Stored data entries:
++++

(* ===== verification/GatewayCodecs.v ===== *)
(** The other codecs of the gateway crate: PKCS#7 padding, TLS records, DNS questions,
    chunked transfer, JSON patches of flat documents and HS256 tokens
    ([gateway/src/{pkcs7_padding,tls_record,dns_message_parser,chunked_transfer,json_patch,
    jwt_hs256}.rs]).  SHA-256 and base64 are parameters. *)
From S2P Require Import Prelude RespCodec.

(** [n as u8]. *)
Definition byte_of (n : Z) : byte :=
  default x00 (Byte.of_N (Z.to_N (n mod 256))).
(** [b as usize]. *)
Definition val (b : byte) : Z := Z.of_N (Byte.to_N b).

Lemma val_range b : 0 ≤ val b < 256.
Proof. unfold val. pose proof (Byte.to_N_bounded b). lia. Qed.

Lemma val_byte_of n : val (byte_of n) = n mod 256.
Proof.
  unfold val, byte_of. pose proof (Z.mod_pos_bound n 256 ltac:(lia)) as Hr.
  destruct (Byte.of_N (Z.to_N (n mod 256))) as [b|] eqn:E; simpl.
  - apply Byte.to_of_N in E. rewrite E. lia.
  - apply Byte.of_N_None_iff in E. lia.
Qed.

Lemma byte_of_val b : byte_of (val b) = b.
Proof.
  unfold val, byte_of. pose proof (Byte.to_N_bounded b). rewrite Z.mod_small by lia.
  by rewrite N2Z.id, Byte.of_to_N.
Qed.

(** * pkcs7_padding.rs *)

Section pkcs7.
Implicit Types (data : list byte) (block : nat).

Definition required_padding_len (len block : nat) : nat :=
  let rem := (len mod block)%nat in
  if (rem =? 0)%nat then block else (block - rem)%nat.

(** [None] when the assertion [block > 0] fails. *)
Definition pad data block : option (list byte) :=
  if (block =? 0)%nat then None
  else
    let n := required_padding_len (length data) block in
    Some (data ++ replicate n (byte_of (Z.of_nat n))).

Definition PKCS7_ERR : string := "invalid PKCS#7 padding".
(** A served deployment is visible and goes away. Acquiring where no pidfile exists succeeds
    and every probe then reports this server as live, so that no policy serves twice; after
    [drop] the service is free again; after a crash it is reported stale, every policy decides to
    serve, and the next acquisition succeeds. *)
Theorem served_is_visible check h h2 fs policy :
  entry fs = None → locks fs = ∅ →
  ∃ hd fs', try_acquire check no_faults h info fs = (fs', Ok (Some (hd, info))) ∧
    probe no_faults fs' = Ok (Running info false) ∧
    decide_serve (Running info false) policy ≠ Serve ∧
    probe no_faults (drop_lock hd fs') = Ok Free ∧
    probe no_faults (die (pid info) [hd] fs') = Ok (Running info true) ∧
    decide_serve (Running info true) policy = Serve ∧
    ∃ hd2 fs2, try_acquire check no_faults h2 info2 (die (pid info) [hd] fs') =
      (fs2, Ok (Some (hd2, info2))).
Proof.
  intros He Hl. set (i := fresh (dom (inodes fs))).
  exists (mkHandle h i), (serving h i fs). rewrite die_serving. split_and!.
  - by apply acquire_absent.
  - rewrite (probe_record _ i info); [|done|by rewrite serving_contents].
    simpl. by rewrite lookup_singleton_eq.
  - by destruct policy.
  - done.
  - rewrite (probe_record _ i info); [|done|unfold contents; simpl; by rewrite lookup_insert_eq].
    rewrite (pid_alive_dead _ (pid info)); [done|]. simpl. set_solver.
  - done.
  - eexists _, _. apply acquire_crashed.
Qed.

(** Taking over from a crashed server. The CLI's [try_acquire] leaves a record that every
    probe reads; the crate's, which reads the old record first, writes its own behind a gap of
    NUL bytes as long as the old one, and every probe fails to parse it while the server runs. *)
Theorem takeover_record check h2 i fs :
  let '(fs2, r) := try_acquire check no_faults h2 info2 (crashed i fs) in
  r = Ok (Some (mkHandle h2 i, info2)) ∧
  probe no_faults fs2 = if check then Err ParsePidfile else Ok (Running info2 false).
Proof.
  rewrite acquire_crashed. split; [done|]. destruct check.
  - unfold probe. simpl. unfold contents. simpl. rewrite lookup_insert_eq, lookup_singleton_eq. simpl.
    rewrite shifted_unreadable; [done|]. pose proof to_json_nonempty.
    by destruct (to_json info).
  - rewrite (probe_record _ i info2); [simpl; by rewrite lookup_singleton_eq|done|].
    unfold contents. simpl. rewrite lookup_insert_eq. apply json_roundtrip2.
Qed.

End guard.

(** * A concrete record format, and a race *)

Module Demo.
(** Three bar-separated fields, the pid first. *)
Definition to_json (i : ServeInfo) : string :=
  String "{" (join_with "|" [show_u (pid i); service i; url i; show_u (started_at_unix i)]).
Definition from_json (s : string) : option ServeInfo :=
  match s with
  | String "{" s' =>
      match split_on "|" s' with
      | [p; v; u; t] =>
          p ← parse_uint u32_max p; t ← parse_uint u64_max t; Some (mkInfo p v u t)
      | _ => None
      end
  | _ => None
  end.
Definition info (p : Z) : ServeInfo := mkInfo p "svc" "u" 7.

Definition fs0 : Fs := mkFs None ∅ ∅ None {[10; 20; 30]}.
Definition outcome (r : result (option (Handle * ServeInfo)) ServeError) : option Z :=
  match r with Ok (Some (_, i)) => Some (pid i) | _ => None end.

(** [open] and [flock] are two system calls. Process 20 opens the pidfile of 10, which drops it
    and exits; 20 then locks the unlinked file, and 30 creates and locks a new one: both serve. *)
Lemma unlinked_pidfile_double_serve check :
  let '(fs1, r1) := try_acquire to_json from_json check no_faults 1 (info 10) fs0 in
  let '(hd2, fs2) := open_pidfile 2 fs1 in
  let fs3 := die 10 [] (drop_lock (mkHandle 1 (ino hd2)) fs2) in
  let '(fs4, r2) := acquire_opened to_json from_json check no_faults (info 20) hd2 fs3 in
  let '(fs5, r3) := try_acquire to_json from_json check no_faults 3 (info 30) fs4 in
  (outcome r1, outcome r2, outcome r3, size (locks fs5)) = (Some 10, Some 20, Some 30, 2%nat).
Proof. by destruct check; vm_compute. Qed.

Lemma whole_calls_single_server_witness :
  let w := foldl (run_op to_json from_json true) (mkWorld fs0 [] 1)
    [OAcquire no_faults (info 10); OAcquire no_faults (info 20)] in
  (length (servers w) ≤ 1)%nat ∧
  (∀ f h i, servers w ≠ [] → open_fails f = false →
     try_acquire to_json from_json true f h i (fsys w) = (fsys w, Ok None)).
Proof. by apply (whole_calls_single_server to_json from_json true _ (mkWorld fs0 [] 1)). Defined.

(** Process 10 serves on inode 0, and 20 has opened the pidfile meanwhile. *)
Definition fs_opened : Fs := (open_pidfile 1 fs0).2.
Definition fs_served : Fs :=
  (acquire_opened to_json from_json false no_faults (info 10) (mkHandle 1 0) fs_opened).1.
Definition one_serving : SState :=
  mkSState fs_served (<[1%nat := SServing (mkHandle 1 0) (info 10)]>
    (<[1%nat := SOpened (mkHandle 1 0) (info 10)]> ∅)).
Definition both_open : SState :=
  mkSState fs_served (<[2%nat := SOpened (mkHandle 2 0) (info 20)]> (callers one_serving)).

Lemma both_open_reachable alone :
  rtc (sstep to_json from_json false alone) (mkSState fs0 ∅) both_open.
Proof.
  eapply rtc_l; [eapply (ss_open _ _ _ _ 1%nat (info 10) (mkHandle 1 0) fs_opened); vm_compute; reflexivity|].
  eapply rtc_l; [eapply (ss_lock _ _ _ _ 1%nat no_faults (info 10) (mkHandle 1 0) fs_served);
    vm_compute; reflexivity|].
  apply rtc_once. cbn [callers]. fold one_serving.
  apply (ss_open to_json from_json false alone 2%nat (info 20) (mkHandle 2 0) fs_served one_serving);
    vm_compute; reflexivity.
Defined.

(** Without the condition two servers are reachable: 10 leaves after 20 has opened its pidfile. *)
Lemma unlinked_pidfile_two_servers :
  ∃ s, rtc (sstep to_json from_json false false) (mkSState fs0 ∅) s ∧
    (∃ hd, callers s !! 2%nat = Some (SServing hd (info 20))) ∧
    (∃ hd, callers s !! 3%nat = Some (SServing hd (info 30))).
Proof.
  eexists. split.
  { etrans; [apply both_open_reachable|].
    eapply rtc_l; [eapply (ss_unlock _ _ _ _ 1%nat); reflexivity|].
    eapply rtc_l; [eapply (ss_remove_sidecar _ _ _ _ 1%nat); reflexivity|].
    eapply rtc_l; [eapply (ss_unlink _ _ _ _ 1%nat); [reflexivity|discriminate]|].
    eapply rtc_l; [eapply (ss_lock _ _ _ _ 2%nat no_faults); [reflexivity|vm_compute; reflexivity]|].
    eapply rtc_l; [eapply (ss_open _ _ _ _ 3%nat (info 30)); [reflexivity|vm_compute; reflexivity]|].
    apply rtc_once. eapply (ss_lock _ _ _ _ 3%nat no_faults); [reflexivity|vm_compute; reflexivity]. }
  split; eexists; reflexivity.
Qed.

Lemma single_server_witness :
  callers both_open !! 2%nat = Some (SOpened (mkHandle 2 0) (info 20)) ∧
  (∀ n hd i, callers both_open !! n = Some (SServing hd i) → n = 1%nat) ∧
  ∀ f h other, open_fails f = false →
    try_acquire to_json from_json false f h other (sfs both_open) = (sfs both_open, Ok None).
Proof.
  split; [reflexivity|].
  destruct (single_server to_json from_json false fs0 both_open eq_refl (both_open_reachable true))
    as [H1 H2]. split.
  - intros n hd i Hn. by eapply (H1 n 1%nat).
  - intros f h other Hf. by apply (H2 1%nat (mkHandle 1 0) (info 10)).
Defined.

++++

» Task statement
The required output is the stretch of entries above from the line containing "Definition PKCS7_ERR : string" through the line containing "[drop] the service", reproduced exactly.

» Response
Definition PKCS7_ERR : string := "invalid PKCS#7 padding".
(** A served deployment is visible and goes away. Acquiring where no pidfile exists succeeds
    and every probe then reports this server as live, so that no policy serves twice; after
    [drop] the service is free again; after a crash it is reported stale, every policy decides to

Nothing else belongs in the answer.